### Problem requirements
Wherever a line of the listing holds the string "each", copy that line.

*** The data ***

(** What the authentication of a client comes to: whether its name may be used twice, its
    options each time addresses are selected (after the configuration file, and after
    each script or plugin that leaves options), whether it is let in, and its networks. *)
Record connection := Connection {
  cn_duplicate_cn : bool;
  cn_options : list client_options;
  cn_succeeded : bool;
  cn_iroutes : list iroute;
  cn_iroutes_ipv6 : list iroute_ipv6;
}.
Definition set_networks (irs : list iroute) (irs6 : list iroute_ipv6) (x : multi_instance) : multi_instance :=
  Instance (mi_halt x) (mi_refcount x) (mi_route_count x) (mi_did_iroutes x) irs irs6 (mi_max_routes x) (mi_tls x) (mi_pf x) (mi_deferred x).

Section events.
Context (little : bool) (script : option nat → learn_op → mroute_addr → bool) (random : nat → Z) (tun : tun_info).

(** The routes of a client on a tun device. *)
Definition connect_routes (now : Z) (mi : nat) (v : server) : outcome server :=
  k ← get_client mi v;
  m ← (if k_ifconfig_defined k
       then '(_, m) ← multi_learn_in_addr_t little script now mi (k_ifconfig_local k) (-1) (v_multi v); Ret m
       else Ret (v_multi v));
  m ← (match k_ifconfig_ipv6 k with
       | Some a6 => '(_, m) ← multi_learn_in6_addr little script now mi a6 (-1) m; Ret m
       | None => Ret m
       end);
  m ← multi_add_iroutes little script now mi m;
  Ret (with_multi m v).
(** [None]: not authenticated. *)
Definition multi_connection_established (now : Z) (mi : nat) (c : option connection) (v : server) : outcome server :=
  match c with
  | Some c =>
      v ← (if cn_duplicate_cn c then Ret v else multi_delete_dup now mi v);
      k ← get_client mi v;
      let v := put_client mi (set_handle (-1) k) v in
      v ← foldM (λ o v, multi_select_virtual_addr now tun o mi v) (cn_options c) v;
      x ← get_instance mi (v_multi v);
      let v := with_multi (put_instance mi (set_networks (cn_iroutes c) (cn_iroutes_ipv6 c) x) (v_multi v)) v in
      v ← (if cn_succeeded c && bool_decide (tt_type tun = DEV_TYPE_TUN) then connect_routes now mi v else Ret v);
      n ← int (v_n_clients v + 1);
      k ← get_client mi v;
      d ← int (k_n_clients_delta k - 1);
      Ret (put_client mi (set_established true d k) (set_n_clients n v))
  | None => Ret v
  end.

(** ** After an event of a client *)

Definition compute_wakeup_sigma (delta : timeval) : Z :=
  if decide (tv_sec delta < 1) then u32 (Z.shiftr (tv_usec delta) 3)
  else if decide (tv_sec delta < 600) then u32 (Z.shiftl (tv_sec delta) 17)
  else 120000000.
(** [fuel] is for the search of a place in the scheduler, which draws again while two
    entries have the same time and priority. *)
Definition multi_schedule_context_wakeup (fuel : nat) (mi : nat) (time delta : timeval) (v : server) : outcome server :=
  _ ← get_client mi v;
  s ← schedule_add_entry random fuel mi (tv_add time delta) (compute_wakeup_sigma delta) (v_schedule v);
  Ret (set_schedule s v).

Definition MPP_PRE_SELECT : Z := 1.
Definition MPP_CONDITIONAL_PRE_SELECT : Z := 2.
Definition MPP_CLOSE_ON_SIGNAL : Z := 4.
(** What the client's context says as the function proceeds: a signal, before and after
    [pre_select] and at the end; output waiting, at the beginning and at the end; the TLS
    session and the packet filter as [pre_select] leaves them; the time, the time until the
    client is to be woken, and its connection when it is established. *)
Record post := Post {
  p_sig0 : bool;
  p_sig1 : bool;
  p_sig2 : bool;
  p_any_out0 : bool;
  p_any_out2 : bool;
  p_tls : option tls_session;
  p_pf : pf_context;
  p_time : timeval;
  p_delta : timeval;
  p_established : bool;
  p_connection : option connection;
}.
Definition set_session (t : option tls_session) (pf : pf_context) (x : multi_instance) : multi_instance :=
  Instance (mi_halt x) (mi_refcount x) (mi_route_count x) (mi_did_iroutes x) (mi_iroutes x) (mi_iroutes_ipv6 x) (mi_max_routes x) t pf (mi_deferred x).
Definition take_session (mi : nat) (p : post) (v : server) : outcome server :=
  x ← get_instance mi (v_multi v);
  Ret (with_multi (put_instance mi (set_session (p_tls p) (p_pf p) x) (v_multi v)) v).
(** After [pre_select]: the client is woken in time, and established when it may be. *)
Definition schedule_and_establish (now : Z) (fuel : nat) (mi : nat) (p : post) (v : server) : outcome server :=
  v ← multi_schedule_context_wakeup fuel mi (p_time p) (p_delta p) v;
  k ← get_client mi v;
  if negb (k_established k) && p_established p then multi_connection_established now mi (p_connection p) v else Ret v.
Definition multi_process_post (now : Z) (fuel : nat) (mi : nat) (p : post) (flags : Z) (v : server) : outcome (bool * server) :=
  v ← (if negb (p_sig0 p) && (bool_decide (Z.land flags MPP_PRE_SELECT ≠ 0) || bool_decide (Z.land flags MPP_CONDITIONAL_PRE_SELECT ≠ 0) && negb (p_any_out0 p)) then
         v ← take_session mi p v;
         if negb (p_sig1 p) then schedule_and_establish now fuel mi p v else Ret v
       else Ret v);
  if p_sig2 p then
    if decide (Z.land flags MPP_CLOSE_ON_SIGNAL ≠ 0) then v ← multi_close_instance now mi false v; Ret (false, v)
    else Ret (true, v)
  else Ret (true, multi_set_pending (if p_any_out2 p then Some mi else None) v).

(** ** Creation *)

(** [x] is what the instance inherits from the server; [sig], whether a signal came. *)
Definition multi_create_instance (now : Z) (fuel : nat) (real : mroute_addr) (x : multi_instance) (sig : bool) (a : inactivity) (p : post) (v : server) :
    outcome (option nat * server) :=
  let '(i, m) := multi_create_routing x (v_multi v) in
  let v := set_switch (set_activity (<[i := a]> (s_activity (v_switch v))) (set_multi m (v_switch v))) v in
  let s := v_schedule v in
  let v := set_schedule (Sched (s_earliest_wakeup s) (s_root s) (<[i := SE (TV 0 0) 0 None None None]> (s_mem s)) (s_draws s)) v in
  let v := put_client i (Client real false false false 0 (-1) false 0 0 None) v in
  let err v := v ← multi_close_instance now i false v; Ret (None, v) in
  if sig then err v
  else if decide (n_elements (v_hash v) >= v_max_clients v) then err v
  else
    '(ok, h) ← hash_add real i false (s_iter (v_switch v));
    let v := set_switch (set_iter h (v_switch v)) v in
    if negb ok then err v
    else
      k ← get_client i v;
      '(ok, v) ← multi_process_post now fuel i p MPP_PRE_SELECT (put_client i (set_did (k_did_real_hash k) true k) v);
      if negb ok then err v else Ret (Some i, v).

(** The client of a packet's transport address: a known one, or a new one when the
    packet may begin a connection ([lite]) and they do not come too fast. *)
Definition multi_get_create_instance_udp (now : Z) (fuel : nat) (from : openvpn_sockaddr) (junk : mroute_addr) (lite : bool)
    (x : multi_instance) (sig : bool) (a : inactivity) (p : post) (v : server) : outcome (option nat * server) :=
  let '(ok, real) := mroute_extract_openvpn_sockaddr from true junk in
  '(mi, v) ←
    (if ok : bool then
       let hv := hash_value (v_hash v) real in
       let bucket := bucket_index (v_hash v) hv in
       b ← of_option (buckets (v_hash v) !! bucket);
       '(he, b) ← hash_lookup_fast real hv b;
       let v := set_hash (set_bucket bucket b (n_elements (v_hash v)) (v_hash v)) v in
       match he with
       | Some he => Ret (Some (he_value he), v)
       | None =>
           if lite then
             '(allowed, f) ← frequency_limit_event_allowed now (v_limiter v);
             let v := set_limiter f v in
             if allowed : bool then
               '(mi, v) ← multi_create_instance now fuel real x sig a p v;
               match mi with
               | Some i =>
                   k ← get_client i v;
                   h ← hash_add_fast bucket (k_real k) hv i (v_hash v);
                   Ret (Some i, put_client i (set_did true (k_did_iter k) k) (set_hash h v))
               | None => Ret (None, v)
               end
             else Ret (None, v)
           else Ret (None, v)
       end
     else Ret (None, v));
  match mi with
  | Some i => x ← get_instance i (v_multi v); ASSERT (mi_halt x = false);; Ret (mi, v)
  | None => Ret (mi, v)
  end.
End events.

(** ** Output *)

(** The next packet of the queue and its client, in whose context it is encrypted. *)
Definition multi_get_queue (v : server) : outcome (option (nat * mbuf_buffer) * server) :=
  '(item, ms) ← mbuf_extract_item (s_mbuf (v_switch v));
  match item with
  | Some item =>
      mi ← of_option (mi_instance item);
      _ ← get_client mi v;
      b ← of_option (mi_buffer item);
      mb ← of_option (s_heap (v_switch v) !! b);
      h ← mbuf_free_buf (Some b) (s_heap (v_switch v));
      Ret (Some (mi, mb), set_switch (set_queue ms h (v_switch v)) v)
  | None => Ret (None, set_switch (set_queue ms (s_heap (v_switch v)) (v_switch v)) v)
  end.

(** ** Waiting *)

Definition REAP_MAX_WAKEUP : Z := 10.
(** The time to wait at [current], and the client to be served then. *)
Definition multi_get_timeout (current : timeval) (v : server) : outcome (timeval * server) :=
  '(r, s) ← schedule_get_earliest_wakeup (depth (v_schedule v)) (v_schedule v);
  let v := set_schedule s v in
  match r with
  | Some (mi, tv) =>
      dest ← tv_delta 3 current tv;
      if decide (tv_sec dest >= REAP_MAX_WAKEUP) then Ret (TV REAP_MAX_WAKEUP 0, set_earliest_wakeup None v)
      else Ret (dest, set_earliest_wakeup (Some mi) v)
  | None => Ret (TV REAP_MAX_WAKEUP 0, set_earliest_wakeup None v)
  end.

***

### Task answer
    options each time addresses are selected (after the configuration file, and after
    each script or plugin that leaves options), whether it is let in, and its networks. *)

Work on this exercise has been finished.